Work instruction:
Give back the full set of entries that follows, exactly as written.

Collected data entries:
================================
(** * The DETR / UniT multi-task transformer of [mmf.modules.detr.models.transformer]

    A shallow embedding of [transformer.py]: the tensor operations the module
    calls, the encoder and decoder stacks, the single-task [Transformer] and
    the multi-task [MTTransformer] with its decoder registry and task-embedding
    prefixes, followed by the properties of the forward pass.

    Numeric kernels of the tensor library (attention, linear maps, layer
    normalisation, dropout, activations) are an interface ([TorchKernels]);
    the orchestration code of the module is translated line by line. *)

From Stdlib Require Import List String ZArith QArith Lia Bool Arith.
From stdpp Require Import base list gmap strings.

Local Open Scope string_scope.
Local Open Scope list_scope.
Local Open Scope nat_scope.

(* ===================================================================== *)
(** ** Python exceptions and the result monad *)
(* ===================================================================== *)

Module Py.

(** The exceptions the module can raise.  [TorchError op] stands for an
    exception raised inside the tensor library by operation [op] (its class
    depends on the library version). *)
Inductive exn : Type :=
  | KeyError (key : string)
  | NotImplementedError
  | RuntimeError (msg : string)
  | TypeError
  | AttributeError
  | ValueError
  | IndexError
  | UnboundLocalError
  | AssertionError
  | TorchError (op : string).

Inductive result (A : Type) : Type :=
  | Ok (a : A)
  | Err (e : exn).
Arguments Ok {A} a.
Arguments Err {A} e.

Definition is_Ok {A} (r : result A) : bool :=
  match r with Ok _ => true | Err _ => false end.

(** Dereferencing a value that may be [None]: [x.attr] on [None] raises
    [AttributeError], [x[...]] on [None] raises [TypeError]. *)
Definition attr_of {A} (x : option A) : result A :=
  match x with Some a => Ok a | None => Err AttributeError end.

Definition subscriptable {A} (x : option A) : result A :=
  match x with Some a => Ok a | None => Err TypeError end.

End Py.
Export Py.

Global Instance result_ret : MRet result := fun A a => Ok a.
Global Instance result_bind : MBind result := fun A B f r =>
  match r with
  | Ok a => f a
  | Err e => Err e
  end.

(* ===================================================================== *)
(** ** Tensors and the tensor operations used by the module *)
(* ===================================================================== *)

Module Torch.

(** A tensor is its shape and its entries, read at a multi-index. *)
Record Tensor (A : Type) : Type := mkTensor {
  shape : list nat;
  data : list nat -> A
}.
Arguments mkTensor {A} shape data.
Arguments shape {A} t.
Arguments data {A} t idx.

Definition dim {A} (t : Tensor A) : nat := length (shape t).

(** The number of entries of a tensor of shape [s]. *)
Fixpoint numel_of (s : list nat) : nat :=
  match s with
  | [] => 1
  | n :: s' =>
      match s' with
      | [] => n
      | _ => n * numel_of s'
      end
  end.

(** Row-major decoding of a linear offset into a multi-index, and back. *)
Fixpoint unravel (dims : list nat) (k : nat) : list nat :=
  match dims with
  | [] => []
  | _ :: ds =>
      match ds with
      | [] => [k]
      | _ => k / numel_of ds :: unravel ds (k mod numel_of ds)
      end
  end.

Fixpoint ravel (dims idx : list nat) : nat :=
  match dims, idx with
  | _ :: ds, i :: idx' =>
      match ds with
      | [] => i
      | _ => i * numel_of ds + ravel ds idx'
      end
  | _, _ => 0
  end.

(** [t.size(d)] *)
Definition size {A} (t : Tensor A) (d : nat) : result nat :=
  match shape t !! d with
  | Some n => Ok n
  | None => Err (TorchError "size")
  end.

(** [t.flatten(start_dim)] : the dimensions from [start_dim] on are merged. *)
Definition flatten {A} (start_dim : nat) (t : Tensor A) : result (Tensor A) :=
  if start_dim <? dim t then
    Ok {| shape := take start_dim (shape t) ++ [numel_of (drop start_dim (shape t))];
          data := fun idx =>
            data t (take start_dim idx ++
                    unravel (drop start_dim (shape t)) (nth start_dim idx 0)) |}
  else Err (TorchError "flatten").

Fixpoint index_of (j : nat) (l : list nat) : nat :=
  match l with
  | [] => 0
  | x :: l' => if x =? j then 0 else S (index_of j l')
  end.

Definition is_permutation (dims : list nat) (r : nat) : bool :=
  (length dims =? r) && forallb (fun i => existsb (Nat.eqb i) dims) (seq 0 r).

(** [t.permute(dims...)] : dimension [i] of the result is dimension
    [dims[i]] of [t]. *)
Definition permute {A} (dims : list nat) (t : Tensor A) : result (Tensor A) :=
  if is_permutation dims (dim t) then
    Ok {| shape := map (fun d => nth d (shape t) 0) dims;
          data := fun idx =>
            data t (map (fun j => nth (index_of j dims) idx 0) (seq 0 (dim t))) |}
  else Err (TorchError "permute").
================================
Output for this task:
(** * The DETR / UniT multi-task transformer of [mmf.modules.detr.models.transformer]

    A shallow embedding of [transformer.py]: the tensor operations the module
    calls, the encoder and decoder stacks, the single-task [Transformer] and
    the multi-task [MTTransformer] with its decoder registry and task-embedding
    prefixes, followed by the properties of the forward pass.

    Numeric kernels of the tensor library (attention, linear maps, layer
    normalisation, dropout, activations) are an interface ([TorchKernels]);
    the orchestration code of the module is translated line by line. *)

From Stdlib Require Import List String ZArith QArith Lia Bool Arith.
From stdpp Require Import base list gmap strings.

Local Open Scope string_scope.
Local Open Scope list_scope.
Local Open Scope nat_scope.

(* ===================================================================== *)
(** ** Python exceptions and the result monad *)
(* ===================================================================== *)

Module Py.

(** The exceptions the module can raise.  [TorchError op] stands for an
    exception raised inside the tensor library by operation [op] (its class
    depends on the library version). *)
Inductive exn : Type :=
  | KeyError (key : string)
  | NotImplementedError
  | RuntimeError (msg : string)
  | TypeError
  | AttributeError
  | ValueError
  | IndexError
  | UnboundLocalError
  | AssertionError
  | TorchError (op : string).

Inductive result (A : Type) : Type :=
  | Ok (a : A)
  | Err (e : exn).
Arguments Ok {A} a.
Arguments Err {A} e.

Definition is_Ok {A} (r : result A) : bool :=
  match r with Ok _ => true | Err _ => false end.

(** Dereferencing a value that may be [None]: [x.attr] on [None] raises
    [AttributeError], [x[...]] on [None] raises [TypeError]. *)
Definition attr_of {A} (x : option A) : result A :=
  match x with Some a => Ok a | None => Err AttributeError end.

Definition subscriptable {A} (x : option A) : result A :=
  match x with Some a => Ok a | None => Err TypeError end.

End Py.
Export Py.

Global Instance result_ret : MRet result := fun A a => Ok a.
Global Instance result_bind : MBind result := fun A B f r =>
  match r with
  | Ok a => f a
  | Err e => Err e
  end.

(* ===================================================================== *)
(** ** Tensors and the tensor operations used by the module *)
(* ===================================================================== *)

Module Torch.

(** A tensor is its shape and its entries, read at a multi-index. *)
Record Tensor (A : Type) : Type := mkTensor {
  shape : list nat;
  data : list nat -> A
}.
Arguments mkTensor {A} shape data.
Arguments shape {A} t.
Arguments data {A} t idx.

Definition dim {A} (t : Tensor A) : nat := length (shape t).

(** The number of entries of a tensor of shape [s]. *)
Fixpoint numel_of (s : list nat) : nat :=
  match s with
  | [] => 1
  | n :: s' =>
      match s' with
      | [] => n
      | _ => n * numel_of s'
      end
  end.

(** Row-major decoding of a linear offset into a multi-index, and back. *)
Fixpoint unravel (dims : list nat) (k : nat) : list nat :=
  match dims with
  | [] => []
  | _ :: ds =>
      match ds with
      | [] => [k]
      | _ => k / numel_of ds :: unravel ds (k mod numel_of ds)
      end
  end.

Fixpoint ravel (dims idx : list nat) : nat :=
  match dims, idx with
  | _ :: ds, i :: idx' =>
      match ds with
      | [] => i
      | _ => i * numel_of ds + ravel ds idx'
      end
  | _, _ => 0
  end.

(** [t.size(d)] *)
Definition size {A} (t : Tensor A) (d : nat) : result nat :=
  match shape t !! d with
  | Some n => Ok n
  | None => Err (TorchError "size")
  end.

(** [t.flatten(start_dim)] : the dimensions from [start_dim] on are merged. *)
Definition flatten {A} (start_dim : nat) (t : Tensor A) : result (Tensor A) :=
  if start_dim <? dim t then
    Ok {| shape := take start_dim (shape t) ++ [numel_of (drop start_dim (shape t))];
          data := fun idx =>
            data t (take start_dim idx ++
                    unravel (drop start_dim (shape t)) (nth start_dim idx 0)) |}
  else Err (TorchError "flatten").

Fixpoint index_of (j : nat) (l : list nat) : nat :=
  match l with
  | [] => 0
  | x :: l' => if x =? j then 0 else S (index_of j l')
  end.

Definition is_permutation (dims : list nat) (r : nat) : bool :=
  (length dims =? r) && forallb (fun i => existsb (Nat.eqb i) dims) (seq 0 r).

(** [t.permute(dims...)] : dimension [i] of the result is dimension
    [dims[i]] of [t]. *)
Definition permute {A} (dims : list nat) (t : Tensor A) : result (Tensor A) :=
  if is_permutation dims (dim t) then
    Ok {| shape := map (fun d => nth d (shape t) 0) dims;
          data := fun idx =>
            data t (map (fun j => nth (index_of j dims) idx 0) (seq 0 (dim t))) |}
  else Err (TorchError "permute").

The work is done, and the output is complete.